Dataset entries
--- --- ---
Lemma grow_heap_spec (w : world P) L F :
  arrays_ok (ht w) L F -> 2 <= max_size (ht w) -> can_double (ht w) ->
  exists st h' p', grow_heap w = Some (st, set_pool (set_ht w h') p') /\
    same_config (ht w) h' /\ timer_ids_freelist h' = timer_ids_freelist (ht w) /\
    (forall x, x < max_size (ht w) -> node_at h' x = node_at (ht w) x) /\
    if grow_granted (pool w) (max_size (ht w) * 2) then
      st = PJ_SUCCESS /\ max_size h' = max_size (ht w) * 2 /\
      arrays_ok h' L (F ++ seqZ (max_size (ht w)) (max_size (ht w)))
    else st = PJ_ENOMEM /\ arrays_ok h' L F /\ max_size h' = max_size (ht w) /\ timer_ids h' = timer_ids (ht w).
Proof.
  intros Ha Hmin Hmax. pose proof (fun x => hr_range _ _ _ x Ha) as Hrange.
  pose proof Ha as [Hr Ho Hc Hids Hsl Hdu Hact Hch Hfr Hnd Hcnt Hsm].
  unfold grow_heap, can_double in *. set (h := ht w) in *. cbv zeta.
  assert (Hu : u32 (max_size h * 2) = max_size h * 2) by (apply u32_small; unfold SIZEOF_DUP in *; lia).
  assert (Hu1 : u32 (SIZEOF_DUP * (max_size h * 2)) = SIZEOF_DUP * (max_size h * 2)).
  { apply u32_small. unfold SIZEOF_DUP in *. lia. }
  assert (Hu2 : u32 (max_size h * 2 * SIZEOF_TIMER_ID) = max_size h * 2 * SIZEOF_TIMER_ID).
  { apply u32_small. unfold SIZEOF_DUP, SIZEOF_TIMER_ID in *. lia. }
  assert (Hmax2 : max_size h * 2 <= INT_MAX) by (unfold SIZEOF_DUP, INT_MAX in *; lia).
  rewrite !Hu, Hu1, Hu2. unfold grow_granted.
  assert (Hsame : forall p, set_pool w p = set_pool (set_ht w h) p) by (intros; by destruct w).
  destruct (pool_calloc _ _ _) as [[a1|] p1].
  2: { exists PJ_ENOMEM, h, p1. rewrite Hsame. by split_and!. }
  destruct (pool_alloc p1 _) as [[a2|] p2].
  2: { exists PJ_ENOMEM, h, p2. rewrite Hsame. by split_and!. }
  rewrite Hc, (mapM_heap_at h L Hr). cbn [mbind option_bind].
  replace (max_size h * 2 - max_size h) with (max_size h) by lia.
  set (ds := take _ (timer_dups h) ++ _). set (hp := map Some L ++ _).
  assert (Hds : forall x, x < max_size h -> mjoin ds.[x] = node_at h x).
  { intros. apply grow_dups; lia. }
  assert (Hl : Z.of_nat (length hp) = max_size h * 2 /\ Z.of_nat (length ds) = max_size h * 2).
  { unfold hp, ds. rewrite !length_app, length_map, length_take, !length_replicate. lia. }
  assert (Hord : heap_order (fun x y => time_le (default (mk_time_val 0 0) (_timer_value <$> mjoin ds.[x]))
                                    (default (mk_time_val 0 0) (_timer_value <$> mjoin ds.[y]))) L).
  { eapply heap_order_ext; [|exact Ho]. intros x y Hx%Hrange Hy%Hrange.
    rewrite !Hds by lia. done. }
  assert (Hrep : forall ids, (forall x, x < max_size h -> ids.[x] = (timer_ids h).[x]) ->
    max_size h <= Z.of_nat (length ids) ->
    rep (set_dups (set_slots h hp ids) ds) L (length L)).
  { intros ids Hi Hle. eapply (rep_regrow h L hp ids ds (max_size h)); try done.
    - intros x ?%Hrange. lia.
    - by eexists. }
  destruct (pool_alloc p2 _) as [[a3|] p3].
  - eexists PJ_SUCCESS, _, p3. split; [reflexivity|]. simpl.
    split_and!; [done..|].
    set (ids := take _ (timer_ids h) ++ _).
    assert (Hi : forall i, i < max_size h * 2 ->
      ids.[i] = if i <? max_size h then (timer_ids h).[i] else Some (- (i + 1))).
    { intros i Hi. unfold ids.
      replace (max_size h * 2 - max_size h) with (Z.of_nat (Z.to_nat (max_size h))) by lia.
      apply grow_ids; lia. }
    assert (Hil : Z.of_nat (length ids) = max_size h * 2).
    { unfold ids. rewrite length_app, length_map, length_take, length_seqZ. lia. }
    assert (Hold : forall x, x < max_size h -> ids.[x] = (timer_ids h).[x]).
    { intros x Hx. rewrite Hi by lia. destruct (Z.ltb_spec x (max_size h)); [done|lia]. }
    split; simpl; try done; try lia.
    + destruct (Hrep ids Hold ltac:(lia)). by split.
    + eapply free_chain_app; [eapply free_chain_frame; [|exact Hch]|].
      { intros x ?%Hfr. apply Hold. lia. }
      replace (max_size h * 2) with (max_size h + Z.of_nat (Z.to_nat (max_size h))) by lia.
      rewrite <-(Z2Nat.id (max_size h)) at 3 by lia.
      apply free_chain_seqZ. intros i Hlt. rewrite Hi by lia.
      destruct (Z.ltb_spec i (max_size h)); [lia|done].
    + intros x [?%Hfr|[? ?]%elem_of_seqZ]%elem_of_app; lia.
    + rewrite app_assoc. apply NoDup_app. split_and!; [done| |apply NoDup_seqZ].
      intros x [?%Hrange|?%Hfr]%elem_of_app [? ?]%elem_of_seqZ; lia.
    + rewrite length_app, length_seqZ. lia.
  - eexists PJ_ENOMEM, _, p3. split; [reflexivity|].
    split_and!; try done.
    split; simpl; try done; try lia. apply (Hrep (timer_ids h)); [done|lia].
Qed.
End grow.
--- --- ---
• [Assigned task]:
Every line from the line containing "rewrite Hc, (mapM_heap_at" through the line containing "y Hx%Hrange Hy%Hrange." in the records above must be retyped exactly. Leave out the rest.

• [Exercise solution]:
  rewrite Hc, (mapM_heap_at h L Hr). cbn [mbind option_bind].
  replace (max_size h * 2 - max_size h) with (max_size h) by lia.
  set (ds := take _ (timer_dups h) ++ _). set (hp := map Some L ++ _).
  assert (Hds : forall x, x < max_size h -> mjoin ds.[x] = node_at h x).
  { intros. apply grow_dups; lia. }
  assert (Hl : Z.of_nat (length hp) = max_size h * 2 /\ Z.of_nat (length ds) = max_size h * 2).
  { unfold hp, ds. rewrite !length_app, length_map, length_take, !length_replicate. lia. }
  assert (Hord : heap_order (fun x y => time_le (default (mk_time_val 0 0) (_timer_value <$> mjoin ds.[x]))
                                    (default (mk_time_val 0 0) (_timer_value <$> mjoin ds.[y]))) L).
  { eapply heap_order_ext; [|exact Ho]. intros x y Hx%Hrange Hy%Hrange.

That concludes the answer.